#### To do:
Every line of the records that holds the word "self" should be copied.

┄┄┄┄┄┄

Definition init_from_schedule_key (schedule_key : string) : result BtuTaskSchedule :=
  (schedule_data <- get_task_schedule_by_id schedule_key ;;
   match schedule_data with
   | None =>
       Raise (IOError
                ("No SQL row returned by get_task_schedule_by_id() for primary key = '"
                 +:+ schedule_key +:+ "'"))
   | Some row =>
       Ok {| id := row_name row;
             task_key := row_task row;
             task_description := row_task_description row;
             enabled := row_enabled row;
             queue_name := row_queue_name row;
             argument_overrides := row_argument_overrides row;
             schedule_description := row_schedule_description row;
             cron_string := row_cron_string row;
             cron_timezone := row_cron_timezone row;
             run_frequency := or_cron_style (row_run_frequency row);
             redis_job_id := None |}
   end)%result.

End Loading.

Section Runtimes.

Context {DateTime Naive TZ CronIter : Type}.
Variable ZoneInfo : string -> result TZ.
Variable now : TZ -> DateTime.
Variable croniter : string -> DateTime -> result CronIter.
Variable get_next : CronIter -> result (DateTime * CronIter).
Variable make_datetime_naive : DateTime -> result Naive.
Variable localize_datetime : Naive -> TZ -> result DateTime.
Variable astimezone : DateTime -> TZ -> DateTime.
Variable date_day : DateTime -> Z.
Variable str_datetime : DateTime -> string.
Variable time_zone_string : string.

(** The timezone of the schedule as the evaluator receives it. *)
Definition timezone_argument (tz : option string) : Evaluator.tz_arg (TZ := TZ) :=
  match tz with
  | Some key => Evaluator.TzStr key
  | None => Evaluator.TzNone
  end.

Definition get_next_runtimes (self : BtuTaskSchedule)
    (from_utc_datetime : Evaluator.dt_arg (DateTime := DateTime))
    (number_results : Z) : Evaluator.M (list DateTime) :=
  let cron_is_utc := negb (String.eqb (run_frequency self) "Cron Style") in
  Evaluator.tz_cron_to_utc_datetimes ZoneInfo now croniter get_next
    make_datetime_naive localize_datetime astimezone date_day str_datetime
    time_zone_string
    (cron_string self) (timezone_argument (cron_timezone self))
    from_utc_datetime number_results cron_is_utc.

End Runtimes.

Section Jobs.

┄┄┄┄┄┄

#### Exercise solution:
Definition get_next_runtimes (self : BtuTaskSchedule)
  let cron_is_utc := negb (String.eqb (run_frequency self) "Cron Style") in
    (cron_string self) (timezone_argument (cron_timezone self))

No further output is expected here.